(* ===== verification/ProcFile.v ===== *)
(** * The proc file as a whole ([mtcadummy_proc.c])

    Opening the proc file, the tables that tie its operations together, and what
    a process that reads the whole file gets. The kernel's part is not in the
    repository: [seq_open] and [PDE_DATA] are an interface ([SeqLibrary]), and
    reading is the documented order of the calls ([seq_elements],
    [seq_session]): [start], then [show] and [next] in turns, then [stop]. *)

From S2P Require Import Prelude Abi Kernel UserMem Firmware ModuleInit.
From S2P Require Import Proc ProcDump Driver.
Local Open Scope Z_scope.

(** ** Model *)

Definition mtcadummy_seq_stop : prog unit := mret tt.

(** [struct seq_operations]; the elements are device numbers. *)
Record seq_operations := SeqOperations {
  seq_start : Z → option Z;
  seq_next : Z → Z * option Z;
  seq_stop : prog unit;
  seq_show : nat → prog (Z * string);
}.

Definition mtcadummy_seq_operations : seq_operations :=
  SeqOperations mtcadummy_seq_start mtcadummy_seq_next mtcadummy_seq_stop mtcadummy_seq_show.

(** [struct seq_file], and the field [private_data] of a [struct file] of the
    proc file; [None] is [NULL]. *)
Record seq_file := SeqFile { seq_ops : seq_operations; seq_private : option control_pointer }.
Record proc_file := ProcFile { file_private : option seq_file }.

(** What the kernel's [seq_open] and [PDE_DATA] promise: success leaves a new
    sequence file with the given operations behind [private_data]. *)
Class SeqLibrary := {
  inode : Type;
  PDE_DATA : inode → option control_pointer;
  seq_open : proc_file → seq_operations → Z * proc_file;
  seq_open_ok f ops f' : seq_open f ops = (0, f') → file_private f' = Some (SeqFile ops None);
}.

Section Model.
Context `{SeqLibrary}.
Variable scan_i : list byte → option Z.

(** [None] when the code dereferences [NULL]. *)
Definition mtcadummy_proc_open (node : inode) (file : proc_file) : option (Z * proc_file) :=
  let '(ret, file) := seq_open file mtcadummy_seq_operations in
  if ret =? 0 then
    match file_private file with
    | Some s => Some (ret, ProcFile (Some (SeqFile (seq_ops s) (PDE_DATA node))))
    | None => None
    end
  else Some (ret, file).

(** The kernel's routines in the table of the proc file. *)
Inductive seq_routine := seq_read | seq_lseek | seq_release.

(** [struct proc_ops] *)
Record proc_ops := ProcOps {
  proc_open : inode → proc_file → option (Z * proc_file);
  proc_read : seq_routine;
  proc_write : Z → Z → prog Z;
  proc_lseek : seq_routine;
  proc_release : seq_routine;
}.

Definition mtcadummy_proc_opperations : proc_ops :=
  ProcOps mtcadummy_proc_open seq_read (mtcadummy_proc_write scan_i) seq_lseek seq_release.
End Model.

(** ** Reading the file *)

Section Reading.
Context {U : Type} `{UserSpace U} `{ByteOrder}.
Implicit Types k : kstate U.

(** The text of one more element in front of the others. *)
Definition with_text (text : string) : option (Z * string) → option (Z * string) :=
  fmap (λ '(err, rest), (err, text +:+ rest)).

(** From the element at a position on: 0 or the error that ended the reading,
    and the text until then. An element is [data + *pos], so it takes a valid
    [private]; without one the result is [None]. *)
Inductive seq_elements (s : seq_file) :
    Z → option Z → kstate U → option (Z * string) → kstate U → Prop :=
  | elements_end pos k : seq_elements s pos None k (Some (0, "")) k
  | elements_null pos v k :
      seq_private s = None → seq_elements s pos (Some v) k None k
  | elements_error pos v p k err text k' :
      seq_private s = Some p → completes (seq_show (seq_ops s) (Z.to_nat v)) k (err, text) k' →
      err ≠ 0 → seq_elements s pos (Some v) k (Some (err, "")) k'
  | elements_show pos v p k text k1 r k' :
      seq_private s = Some p → completes (seq_show (seq_ops s) (Z.to_nat v)) k (0, text) k1 →
      seq_elements s (seq_next (seq_ops s) pos).1 (seq_next (seq_ops s) pos).2 k1 r k' →
      seq_elements s pos (Some v) k (with_text text r) k'.

(** Reading from position [pos] to the end. *)
Definition seq_session (s : seq_file) (pos : Z) k (r : option (Z * string)) k' : Prop :=
  ∃ k1, seq_elements s pos (seq_start (seq_ops s) pos) k r k1 ∧
        completes (seq_stop (seq_ops s)) k1 tt k'.

(** *** What there is to read *)

(** The text of some devices. *)
Definition dump_text (ds : list mtcaDummyData) : string := concat_lines (show_text <$> ds).

(** The ways reading [ds] can end: with the whole text, or interrupted at a device
    in use, with the text of the devices before it. *)
Definition dump_result (ds : list mtcaDummyData) (r : option (Z * string)) : Prop :=
  r = Some (0, dump_text ds) ∨
  ∃ ds1 dev ds2, ds = ds1 ++ dev :: ds2 ∧ inUse dev ≠ 0 ∧
    r = Some (- ERESTARTSYS, dump_text ds1).

Lemma dump_result_nil r : dump_result [] r ↔ r = Some (0, "").
Proof.
  split; [|by left]. intros [?|(ds1&?&?&E&_)]; [done|]. by destruct ds1.
Qed.

Lemma dump_result_cons dev ds r :
  dump_result (dev :: ds) r ↔
    (∃ r', dump_result ds r' ∧ r = with_text (show_text dev) r') ∨
    (inUse dev ≠ 0 ∧ r = Some (- ERESTARTSYS, "")).
Proof.
  split.
  - intros [->|(ds1&dev'&ds2&E&Hu&->)].
    + left. eexists. split; [by left|done].
    + destruct ds1 as [|dev1 ds1]; injection E as <- E; [by right|]. left.
      exists (Some (- ERESTARTSYS, dump_text ds1)). split; [right; naive_solver|done].
  - intros [(r'&[->|(ds1&dev'&ds2&->&Hu&->)]&->)|[Hu ->]].
    + by left.
    + right. by exists (dev :: ds1), dev', ds2.
    + right. by exists [], dev, ds.
Qed.

(** *** One element *)

Lemma completes_show d dev k r k' :
  idle k → signals k = [] → devs k !! d = Some dev → wf_dev d dev →
  completes (mtcadummy_seq_show d) k r k' ↔
    k' = k ∧ (r = (0, show_text dev) ∨ (inUse dev ≠ 0 ∧ r = (- ERESTARTSYS, ""))).
Proof.
  intros Hi Hs Hd Hw.
  assert (∀ s, with_signals [] (with_signals s k) = k) as Hk.
  { intros s. destruct k. cbn in *. by subst. }
  assert (∀ t s, exec t (mtcadummy_seq_show d) (with_signals s k) =
    if inUse dev =? 0 then Done ((0, show_text dev), with_signals s k)
    else Done (if default false (head s) then (- ERESTARTSYS, "") else (0, show_text dev),
               with_signals (tail s) k)) as He.
  { intros t s. by rewrite (mtcadummy_seq_show_refines t d dev (with_signals s k)). }
  split.
  - intros (t&s&k1&E&->). rewrite He in E. revert E. case (Z.eqb_spec (inUse dev) 0).
    + intros _ [= <- <-]. rewrite Hk. auto.
    + intros ? [= <- <-]. rewrite Hk. destruct (default false (head s)); auto.
  - intros [-> Hr]. destruct Hr as [->|[Hu ->]].
    + exists 0%nat, [], (with_signals [] k). rewrite He, Hk. split; [by destruct (_ =? _)|done].
    + exists 0%nat, [true], (with_signals [] k). rewrite He, Hk.
      by rewrite (proj2 (Z.eqb_neq _ _) Hu).
Qed.

Lemma seq_start_device p :
  mtcadummy_seq_start (Z.of_nat p) = if decide (p < 7)%nat then Some (Z.of_nat p) else None.
Proof.
  unfold mtcadummy_seq_start, MTCADUMMY_NR_DEVS.
  destruct (Z.leb_spec 7 (Z.of_nat p)), (decide (p < 7)%nat); done || lia.
Qed.

Lemma seq_next_start p : mtcadummy_seq_next (Z.of_nat p) =
  (Z.of_nat (S p), mtcadummy_seq_start (Z.of_nat (S p))).
Proof. unfold mtcadummy_seq_next. by replace (Z.of_nat p + 1) with (Z.of_nat (S p)) by lia. Qed.

(** *** All elements *)

Section Session.
Context (c : control_pointer) (k : kstate U).
Context (Hi : idle k) (Hs : signals k = []) (Hw : wf_devs (devs k)).

Abbreviation opened := (SeqFile mtcadummy_seq_operations (Some c)).

Lemma elements_step p dev r k' :
  devs k !! p = Some dev →
  seq_elements opened (Z.of_nat p) (Some (Z.of_nat p)) k r k' ↔
    (∃ r', seq_elements opened (Z.of_nat (S p)) (mtcadummy_seq_start (Z.of_nat (S p))) k r' k' ∧
           r = with_text (show_text dev) r') ∨
    (k' = k ∧ inUse dev ≠ 0 ∧ r = Some (- ERESTARTSYS, "")).
Proof.
  intros Hd.
  pose proof (λ r k', completes_show p dev k r k' Hi Hs Hd (proj2 Hw _ _ Hd)) as Hshow. split.
  - inversion 1; subst; [done| |];
      (rename select (completes _ _ _ _) into Hc; cbn [seq_ops seq_show mtcadummy_seq_operations] in Hc;
       rewrite Nat2Z.id in Hc; apply Hshow in Hc as [? [[=]|[? [=]]]]; simplify_eq; auto).
    left. rename select (seq_elements _ _ _ _ _ _) into Hn.
    cbn [seq_ops seq_next mtcadummy_seq_operations] in Hn.
    rewrite seq_next_start in Hn. eauto.
  - intros [(r'&Hr'&->)|(->&Hu&->)].
    + apply (elements_show _ _ _ c k _ k); cbn [seq_ops seq_show seq_next mtcadummy_seq_operations]; rewrite ?Nat2Z.id; [done| |].
      * apply Hshow; auto.
      * by rewrite seq_next_start.
    + apply (elements_error _ _ _ c k _ ""); cbn [seq_ops seq_show seq_next mtcadummy_seq_operations]; rewrite ?Nat2Z.id; [done| |done].
      apply Hshow; auto.
Qed.

Lemma elements_correct l : ∀ p r k',
  drop p (devs k) = l →
  seq_elements opened (Z.of_nat p) (mtcadummy_seq_start (Z.of_nat p)) k r k' ↔
    k' = k ∧ dump_result l r.
Proof.
  destruct Hw as [Hl _]. unfold MTCADUMMY_NR_DEVS in Hl.
  induction l as [|dev l IH]; intros p r k' Hp; rewrite seq_start_device.
  - assert (7 <= p)%nat. { apply (f_equal length) in Hp. rewrite length_drop in Hp. cbn in Hp. lia. }
    rewrite decide_False, dump_result_nil by lia. split.
    + by inversion 1.
    + intros [-> ->]. constructor.
  - assert (devs k !! p = Some dev) as Hd.
    { rewrite <-(Nat.add_0_r p), <-lookup_drop, Hp. done. }
    rewrite decide_True by (apply lookup_lt_Some in Hd; lia).
    rewrite (elements_step _ _ _ _ Hd), dump_result_cons.
    assert (drop (S p) (devs k) = l) as Hp'.
    { rewrite <-Nat.add_1_r, <-drop_drop, Hp. done. }
    setoid_rewrite (λ r, IH (S p) r k' Hp'). naive_solver.
Qed.

Lemma session_correct r k' :
  seq_session opened 0 k r k' ↔ k' = k ∧ dump_result (devs k) r.
Proof.
  rewrite <-(elements_correct (devs k) 0) by done. unfold seq_session. cbn.
  assert (∀ k1, seq_elements opened 0 (mtcadummy_seq_start 0) k r k1 → k1 = k) as Hk.
  { intros k1 He. by apply (elements_correct (devs k) 0) in He as [-> _]. }
  assert (with_signals [] k = k) as Hk0 by (destruct k; cbn in *; by subst).
  split.
  - intros (k1&He&t&s&k2&E&->). cbn in E. injection E as <-.
    pose proof (Hk _ He) as ->. change (with_signals [] (with_signals s k)) with (with_signals [] k).
    by rewrite Hk0.
  - intros He. exists k'. split; [done|]. pose proof (Hk _ He) as ->.
    exists 0%nat, [], (with_signals [] k). split; [done|]. by rewrite !Hk0.
Qed.
End Session.
End Reading.

(** ** Properties *)

(** C23: reading the proc file. A process that has opened the proc file of a
    driver on which nothing else happens, and reads it to the end, gets the dumps
    of the seven devices in order, once each, or, after a signal, the error
    [-ERESTARTSYS] with the dumps of the devices before one that is in use;
    nothing else can happen, each of these does, and the state is as before. The
    open operation never dereferences [NULL], and sets up what the sequence
    operations dereference. *)
Theorem proc_file_read {U} `{UserSpace U} `{ByteOrder} `{SeqLibrary}
    (scan_i : list byte → option Z) (node : inode) (file file' : proc_file) (s : seq_file)
    (k : kstate U)
    (Hnode : PDE_DATA node = Some controlData)
    (Hopen : proc_open (mtcadummy_proc_opperations scan_i) node file = Some (0, file'))
    (Hfile : file_private file' = Some s)
    (Hi : idle k) (Hs : signals k = []) (Hw : wf_devs (devs k)) :
  ∀ r k', seq_session s 0 k r k' ↔
    k' = k ∧
    (r = Some (0, dump_text (devs k)) ∨
     ∃ ds1 dev ds2, devs k = ds1 ++ dev :: ds2 ∧ inUse dev ≠ 0 ∧
       r = Some (- ERESTARTSYS, dump_text ds1)).
Proof.
  assert (s = SeqFile mtcadummy_seq_operations (Some controlData)) as ->.
  { cbn in Hopen. unfold mtcadummy_proc_open in Hopen.
    destruct (seq_open _ _) as [ret f] eqn:E. case (Z.eqb_spec ret 0) in Hopen; [subst|by simplify_eq].
    rewrite (seq_open_ok _ _ _ E), Hnode in Hopen. by simplify_eq/=. }
  intros r k'. by apply session_correct.
Qed.

(** Opening the proc file never dereferences [NULL]: it fails with the error
    of [seq_open], or sets up a sequence file with the driver's operations and
    the data registered with the entry. *)
Theorem proc_open_correct `{SeqLibrary} (node : inode) (file : proc_file) :
  ∃ ret file', mtcadummy_proc_open node file = Some (ret, file') ∧
    ret = (seq_open file mtcadummy_seq_operations).1 ∧
    (ret = 0 → file_private file' = Some (SeqFile mtcadummy_seq_operations (PDE_DATA node))).
Proof.
  unfold mtcadummy_proc_open. destruct (seq_open _ _) as [ret f] eqn:E. cbn.
  case (Z.eqb_spec ret 0); [intros ->|intros; by eexists _, _].
  rewrite (seq_open_ok _ _ _ E). by eauto.
Qed.

#[local] Existing Instance little_endian.

(** A library whose [seq_open] succeeds for a file without private data. *)
Definition plain_seq_open (f : proc_file) (ops : seq_operations) : Z * proc_file :=
  match file_private f with
  | None => (0, ProcFile (Some (SeqFile ops None)))
  | Some _ => (- EFAULT, f)
  end.

Lemma plain_seq_open_ok f ops f' :
  plain_seq_open f ops = (0, f') → file_private f' = Some (SeqFile ops None).
Proof. unfold plain_seq_open. by destruct (file_private f); intros [=<-]. Qed.

#[local] Instance plain_seq_library : SeqLibrary := {
  inode := unit;
  PDE_DATA _ := Some controlData;
  seq_open := plain_seq_open;
  seq_open_ok := plain_seq_open_ok;
}.

Lemma proc_file_read_witness :
  seq_session (SeqFile mtcadummy_seq_operations (Some controlData)) 0
    (loaded_state (U:=gmap Z byte) 240 ∅)
    (Some (0, dump_text (devs (loaded_state (U:=gmap Z byte) 240 ∅)))) (loaded_state 240 ∅).
Proof.
  apply (proc_file_read (λ _, None) (tt : @inode plain_seq_library) (ProcFile None)
    (ProcFile (Some (SeqFile mtcadummy_seq_operations (Some controlData)))) _
    (loaded_state (U:=gmap Z byte) 240 ∅)); [reflexivity..|apply loaded_idle|reflexivity| |by auto].
  apply wf_fresh_devices.
Defined.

---

**Task to complete**.
Go over the listing above and return each line with "nothing".

**Your solution**.
    driver on which nothing else happens, and reads it to the end, gets the dumps
    nothing else can happen, each of these does, and the state is as before. The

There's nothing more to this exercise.